Le Parlement suisse a récemment accepté d'autoriser le Secrétariat d'Etat aux migrations à fouiller dans les téléphones portables des demandeurs d'asile sans leur consentement et sans aucun soupçon de fausse déclaration, en violation flagrante de leurs droits, a averti lundi l'Observatoire Euro-Med des droits de l'homme. Il s'agit d'un test disproportionné, partial et défectueux, de plus en plus utilisé en Europe à l'égard de personnes traitées illégalement comme des menteurs jusqu'à ce que leur véracité soit prouvée.

 

Ces dernières années, l'Allemagne, le Danemark et la Norvège ont eu largement recours à la recherche de téléphones portables dans leurs procédures d'asile, tandis qu'une législation similaire a été proposée en Belgique et en Autriche mais n'a pas encore été appliquée en raison de problèmes de protection des données.

 

La manière dont la nouvelle loi sera pleinement mise en œuvre en Suisse n'est pas encore claire. Pour l'instant, on sait que les autorités pourront effectuer des recherches sur les téléphones ainsi que sur les ordinateurs, les tablettes et les montres intelligentes, et que les informations seront stockées sur un serveur sécurisé pendant un an.

 

Dans tous les cas, les fouilles de téléphones portables sont effectuées prétendument pour trouver l'âge et le pays d'origine du demandeur, mais sans soupçon concret de fausses demandes et seulement lorsqu'une personne n'est pas en mesure de produire certains documents reconnus - ce qui s'applique donc à la plupart des demandeurs d'asile.

 

Le partage des données est l'une des principales préoccupations. La procédure allemande, par exemple, stocke les rapports d'évaluation jusqu'à dix ans après la conclusion de la procédure d'asile et les utilise pendant la procédure d'asile pour décider s'ils confirment ou non les informations fournies par les demandeurs. Mais les nombreuses informations privées, notamment les trajectoires GPS, les photos, les activités sur Internet, les messages et les contacts, recueillies par obligation, peuvent facilement se retourner contre le demandeur d'asile.

 

"Les demandeurs d'asile devraient être invités à fournir des preuves autant qu'ils le peuvent, sans intrusion obligatoire dans leur vie, sans tests biaisés et sans être traités comme des menteurs jusqu'à ce que leur véracité soit prouvée.
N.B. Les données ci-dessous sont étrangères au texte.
Lemma runs_main_step :
  runs1 true false main_step
    (λ c, match c with Continue => True | Break _ => True | Return _ => False end).
Proof.
  unfold main_step.
  eapply runs_seq_first with (mid := λ _, True).
  { apply runs_until_break.
    apply runs_while; [apply pre_follows|].
    eapply runs_weaken; [apply runs_mode_step|done|done|]. by intros [|b|[]]. }
  intros selected_mode _.
  eapply runs_seq_second with (mid := λ _, True); [|intros _ _; by apply runs_ret].
  destruct (String.eqb selected_mode "code");
    [apply runs_relax, runs_run_code_mode|].
  destruct (String.eqb selected_mode "architect");
    [apply runs_relax, runs_run_architect_mode|].
  eapply runs_seq_second; [by apply runs_say_plain|intros _ _].
  apply runs_sys_exit.
Qed.

End Ends.

(** The menu loop of [main] never returns and never runs forever on a
    finite input: every session ends with [sys.exit] or with an uncaught
    exception (the end of the input, or a probe that cannot be run). *)
Lemma main_loop_ends s : sat (main_loop s) (λ _ _, False) (λ _ _, True).
Proof.
  assert (Hruns : runs (λ _, True) (same_config s) true false main_loop (λ _, False)).
  { apply runs_forever; [apply pre_follows|]. apply runs_main_step. }
  eapply sat_mono; [apply (Hruns s (same_config_refl s))|..].
  - by intros _ s' (_ & _ & ?).
  - done.
Qed.

(** ** The editor-vendor menu is never empty in a session *)

Lemma available_same_config s s' :
  same_config s s' → available_vendors s' = available_vendors s.
Proof. intros []. unfold available_vendors. by rewrite sc_VENDORS0, sc_SOURCE0. Qed.

(** Once the architect vendor was chosen, there is a vendor with a key, in
    every later state of the wizard: the hypothesis of
    [entity_menu_nine] holds when the editor-vendor menu is reached. *)
Lemma editor_menu_not_empty s v s1 s2 :
  arch_vendor_step s = Ok (Break v) s1 → same_config s1 s2 →
  available_vendors s2 ≠ [].
Proof.
  intros Hstep Hlater.
  assert (Hsame : same_config s s1).
  { pose proof (runs_vendor_step s "Architect" s (same_config_refl s)) as Hrun.
    unfold arch_vendor_step in Hstep. rewrite Hstep in Hrun.
    by destruct Hrun as ((? & _) & _). }
  apply vendor_step_chosen in Hstep as (s' & v1 & Hsel & Hres & Hinv & _).
  rewrite select_vendor_unfold in Hsel.
  apply entity_menu_ok in Hsel as [_ Hpick].
  rewrite (available_same_config s s2) by (by eapply same_config_trans).
  destruct Hpick as [?|[?|[(Hed & _)|(v2 & _ & Hv2)]]]; try congruence.
  - done.
  - intros Hnil. rewrite Hnil in Hv2. by apply elem_of_nil in Hv2.
Qed.

(** * Further properties of the code *)

(** ** [_load_keys_from_env], completely *)

Section EnvLoader.

Lemma env_step_refl s : env_step s s.
Proof. by left. Qed.

Lemma env_step_trans s1 s2 s3 : env_step s1 s2 → env_step s2 s3 → env_step s1 s3.
Proof.
  intros [H12|(Hg & k & Hk & Hne & H12)] [H23|(Hg' & k' & Hk' & Hne' & H23)].
  - left. congruence.
  - right. split; [by rewrite <- (env_set_ext s2 s1)|].
    exists k'. rewrite <- H12. by rewrite H23.
  - right. split; [done|]. exists k. repeat split; try done. congruence.
  - exfalso. rewrite (env_set_lookup s2 "GEMINI_API_KEY" k) in Hg'; [done| |done].
    rewrite H12. apply lookup_insert_eq.
Qed.

Lemma google_or_name_of vendors : Forall google_or_name (api_key_vars_of vendors).
Proof.
  assert (Hbase : Forall google_or_name ((λ v, Name (v +:+ "_API_KEY")) <$> vendors)).
  { apply Forall_fmap, Forall_forall. intros v _. left. by eexists. }
  unfold api_key_vars_of. destruct (index "GOOGLE" vendors); [|done].
  apply Forall_insert; [done|by right].
Qed.

Lemma google_or_name_lookup (kvs : list key_vars) i :
  Forall google_or_name kvs → google_or_name (kvs !!! i).
Proof.
  intros Hall. rewrite list_lookup_total_alt.
  destruct (kvs !! i) as [kv|] eqn:Hkv; simpl.
  - by eapply Forall_lookup_1.
  - left. by eexists.
Qed.

Lemma env_set_mono s s' var :
  env_step s s' → env_set s var = true → env_set s' var = true.
Proof.
  intros [Heq|(Hg & k & Hk & Hne & Heq)] Hset; [by rewrite (env_set_ext s' s)|].
  destruct (decide (var = "GEMINI_API_KEY")) as [->|Hvar]; [congruence|].
  unfold env_set in *. by rewrite Heq, lookup_insert_ne.
Qed.

Lemma api_key_set_mono s s' kv :
  env_step s s' → api_key_set s kv = true → api_key_set s' kv = true.
Proof.
  intros Hstep. destruct kv as [var|vars]; simpl; [by apply env_set_mono|].
  rewrite !existsb_exists. intros (x & Hx & Hset). exists x.
  split; [done|by eapply env_set_mono].
Qed.

(** Key presence is stable under [env_step] for every entry that is not
    the single name GEMINI_API_KEY. *)
Lemma api_key_set_stable s s' kv :
  env_step s s' → google_or_name kv → kv ≠ Name "GEMINI_API_KEY" →
  api_key_set s' kv = api_key_set s kv.
Proof.
  intros [Heq|(Hg & k & Hk & Hne & Heq)] Hshape Hkv.
  - destruct kv as [var|vars]; simpl.
    + by apply env_set_ext.
    + clear Hshape Hkv. induction vars as [|x vars IH]; [done|]. simpl.
      by rewrite IH, (env_set_ext s' s).
  - destruct Hshape as [[var ->]| ->].
    + simpl. unfold env_set. rewrite Heq, lookup_insert_ne; [done|congruence].
    + simpl. rewrite Hg.
      rewrite (env_set_lookup s' "GEMINI_API_KEY" k);
        [|rewrite Heq; apply lookup_insert_eq|done].
      by rewrite (env_set_lookup s "GOOGLE_API_KEY" k).
Qed.

Lemma env_names_loop_spec vendor i vars : ∀ s,
  let r := env_names_loop vendor i vars s in
  r.1 = existsb (env_set s) vars
  ∧ VENDOR_API_KEY_VARS r.2 = VENDOR_API_KEY_VARS s
  ∧ VENDORS r.2 = VENDORS s
  ∧ VENDOR_KEY_SOURCE r.2
    = (if r.1 then <[i := Env]> (VENDOR_KEY_SOURCE s) else VENDOR_KEY_SOURCE s)
  ∧ env_step s r.2.
Proof.
  induction vars as [|var vars IH]; intros s; cbn [env_names_loop existsb].
  - repeat split; try done. apply env_step_refl.
  - destruct (env_set s var) eqn:Hvar; [|apply IH].
    cbn [orb fst snd].
    destruct (String.eqb var "GOOGLE_API_KEY" && negb (env_set s "GEMINI_API_KEY"))
      eqn:Hcopy.
    + apply andb_true_iff in Hcopy as [->%String.eqb_eq Hgem%negb_true_iff].
      repeat split; try done. right. split; [done|].
      destruct (env_set_true _ _ Hvar) as (k & Hk & Hne). exists k.
      repeat split; try done. simpl. by rewrite lookup_total_alt, Hk.
    + destruct (String.eqb var "GEMINI_API_KEY"); repeat split; try done; by left.
Qed.

Lemma env_vendor_body_spec b s i vendor :
  let r := env_vendor_body (b, s) (i, vendor) in
  r.1 = b && api_key_set s (VENDOR_API_KEY_VARS s !!! i)
  ∧ VENDOR_API_KEY_VARS r.2 = VENDOR_API_KEY_VARS s
  ∧ VENDORS r.2 = VENDORS s
  ∧ VENDOR_KEY_SOURCE r.2
    = <[i := env_mark s (VENDOR_API_KEY_VARS s !!! i)]> (VENDOR_KEY_SOURCE s)
  ∧ env_step s r.2.
Proof.
  unfold env_vendor_body, env_mark.
  destruct (VENDOR_API_KEY_VARS s !!! i) as [var|vars]; cbn [api_key_set].
  - destruct (env_set s var); cbn [fst snd];
      rewrite ?andb_true_r, ?andb_false_r; repeat split; try done; by left.
  - destruct (env_names_loop_spec vendor i vars s) as (Hf & Hkv & Hvs & Hsrc & Henv).
    destruct (env_names_loop vendor i vars s) as [found s1]. cbn [fst snd] in *.
    rewrite <- Hf. destruct found; cbn [fst snd];
      rewrite ?andb_true_r, ?andb_false_r; repeat split; try done.
    simpl. by rewrite Hsrc.
Qed.

Lemma enumerate_fst {A} (l : list A) : (enumerate l).*1 = seq 0 (length l).
Proof.
  unfold enumerate. rewrite fmap_imap.
  rewrite (imap_ext _ (λ i _, i)) by done.
  by rewrite imap_seq_0, list_fmap_id.
Qed.

(** The loop over the vendors, from any accumulator. *)
Lemma foldl_env_spec ivs : ∀ b s,
  NoDup ivs.*1 →
  Forall google_or_name (VENDOR_API_KEY_VARS s) →
  Forall (λ iv : nat * string, iv.1 < length (VENDOR_KEY_SOURCE s)) ivs →
  let r := foldl env_vendor_body (b, s) ivs in
  env_step s r.2
  ∧ VENDOR_API_KEY_VARS r.2 = VENDOR_API_KEY_VARS s
  ∧ VENDORS r.2 = VENDORS s
  ∧ length (VENDOR_KEY_SOURCE r.2) = length (VENDOR_KEY_SOURCE s)
  ∧ (∀ j, j ∉ ivs.*1 → VENDOR_KEY_SOURCE r.2 !!! j = VENDOR_KEY_SOURCE s !!! j)
  ∧ (∀ i, i ∈ ivs.*1 →
       VENDOR_KEY_SOURCE r.2 !!! i = Env ∨ VENDOR_KEY_SOURCE r.2 !!! i = Unset)
  ∧ (∀ i, i ∈ ivs.*1 → VENDOR_API_KEY_VARS s !!! i ≠ Name "GEMINI_API_KEY" →
       VENDOR_KEY_SOURCE r.2 !!! i = env_mark s (VENDOR_API_KEY_VARS s !!! i))
  ∧ (r.1 = true ↔ b = true ∧ ∀ i, i ∈ ivs.*1 → VENDOR_KEY_SOURCE r.2 !!! i = Env)
  ∧ (∀ i, i ∈ ivs.*1 → VENDOR_KEY_SOURCE r.2 !!! i = Env →
       api_key_set r.2 (VENDOR_API_KEY_VARS s !!! i) = true).
Proof.
  induction ivs as [|[i vendor] ivs IH]; intros b s Hnd Hshape Hlt; cbn [foldl].
  - cbn zeta. cbn [fst snd fmap list_fmap].
    repeat split; try done; try (by intros ? ?%elem_of_nil);
      try apply env_step_refl; by intros [? _].
  - cbn [fmap list_fmap fst] in Hnd. apply NoDup_cons in Hnd as [Hi Hnd].
    apply Forall_cons in Hlt as [Hilt Hlt]. cbn [fst] in Hilt.
    destruct (env_vendor_body_spec b s i vendor) as (Hb1 & Hkv1 & Hvs1 & Hsrc1 & Henv1).
    destruct (env_vendor_body (b, s) (i, vendor)) as [b1 s1]. cbn [fst snd] in *.
    assert (Hlen1 : length (VENDOR_KEY_SOURCE s1) = length (VENDOR_KEY_SOURCE s)).
    { by rewrite Hsrc1, length_insert. }
    destruct (IH b1 s1 Hnd) as (Henv & Hkv & Hvs & Hlen & Hout & Hin2 & Hin & Hflag & Hok).
    { by rewrite Hkv1. }
    { eapply Forall_impl; [exact Hlt|]. intros ? ?. by rewrite Hlen1. }
    cbn zeta in *.
    assert (Hhere : VENDOR_KEY_SOURCE (foldl env_vendor_body (b1, s1) ivs).2 !!! i
                    = env_mark s (VENDOR_API_KEY_VARS s !!! i)).
    { rewrite (Hout i Hi), Hsrc1. by apply list_lookup_total_insert_eq. }
    split; [by eapply env_step_trans|].
    split; [congruence|]. split; [congruence|]. split; [congruence|].
    split; [|split; [|split; [|split]]].
    + intros j Hj. cbn [fmap list_fmap fst] in Hj. apply not_elem_of_cons in Hj as [Hji Hj].
      rewrite (Hout j Hj), Hsrc1. by apply list_lookup_total_insert_ne.
    + intros j Hj. cbn [fmap list_fmap fst] in Hj. apply elem_of_cons in Hj as [->|Hj].
      * rewrite Hhere. unfold env_mark. destruct (api_key_set _ _); auto.
      * by apply Hin2.
    + intros j Hj Hstable. cbn [fmap list_fmap fst] in Hj.
      apply elem_of_cons in Hj as [->|Hj]; [exact Hhere|].
      rewrite (Hin j Hj) by (by rewrite Hkv1). rewrite Hkv1. unfold env_mark.
      rewrite (api_key_set_stable s s1); [done|done| |done].
      by apply google_or_name_lookup.
    + rewrite Hflag. clear Hflag. subst b1. cbn [fmap list_fmap fst]. split.
      * intros [[-> Hset]%andb_true_iff Hall]. split; [done|].
        intros j [->|Hj]%elem_of_cons; [|by apply Hall].
        rewrite Hhere. unfold env_mark. by rewrite Hset.
      * intros [-> Hall]. split; [|intros j Hj; apply Hall; by right].
        cbn [andb]. specialize (Hall i (list_elem_of_here _ _)).
        rewrite Hhere in Hall. unfold env_mark in Hall.
        by destruct (api_key_set _ _).
    + intros j Hj HEnv. cbn [fmap list_fmap fst] in Hj.
      apply elem_of_cons in Hj as [->|Hj].
      * rewrite Hhere in HEnv. unfold env_mark in HEnv.
        apply (api_key_set_mono s); [by eapply env_step_trans|].
        by destruct (api_key_set s _).
      * rewrite <- Hkv1. by apply Hok.
Qed.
Dans un nombre croissant de pays de l'UE, les migrants sont traités comme des criminels et des cobayes pour tester des technologies de contrôle et de surveillance nouvelles et invasives qui exigent de plus en plus de leur vie et de leur corps", a déclaré Michela Pugliese, chercheuse sur les migrations et l'asile à Euro-Med Monitor.

 

Si les autorités ont tendance à chercher des incohérences dans l'histoire du demandeur, elles auront tout le loisir de passer au crible toute la vie de cette personne - ainsi que celle de sa famille, de ses amis, de ses collègues, de ses partenaires - et penseront en avoir trouvé. Mais au cours d'un voyage souvent long, les personnes peuvent avoir échangé leurs téléphones, les avoir prêtés ou avoir partagé leurs comptes de médias sociaux avec d'autres.

 

L'extraction de données pour les procédures d'asile s'est déjà révélée, outre invasive et disproportionnée, également coûteuse et inefficace en Allemagne. Entre 2018 et 2019, environ un quart des évaluations auraient échoué en raison de problèmes techniques et lorsqu'elles ont réussi, les 98-99% des recherches ont confirmé les déclarations des demandeurs d'asile. L'hypothèse selon laquelle l'extraction de données à partir d'appareils personnels conduit à des preuves fiables est viciée autant que l'évaluation qui suit.

 

Euro-Med Monitor appelle la Suisse à mettre fin au dépistage et à l'extraction obligatoires et invasifs des téléphones portables des demandeurs d'asile; à permettre aux demandeurs d'asile de décider eux-mêmes quelles données personnelles peuvent être divulguées et utilisées dans le cadre de leur procédure d'asile; et à se conformer pleinement au droit national et international concernant en particulier le droit à la vie privée, à l'autodétermination informationnelle, à la confidentialité et à l'intégrité des informations.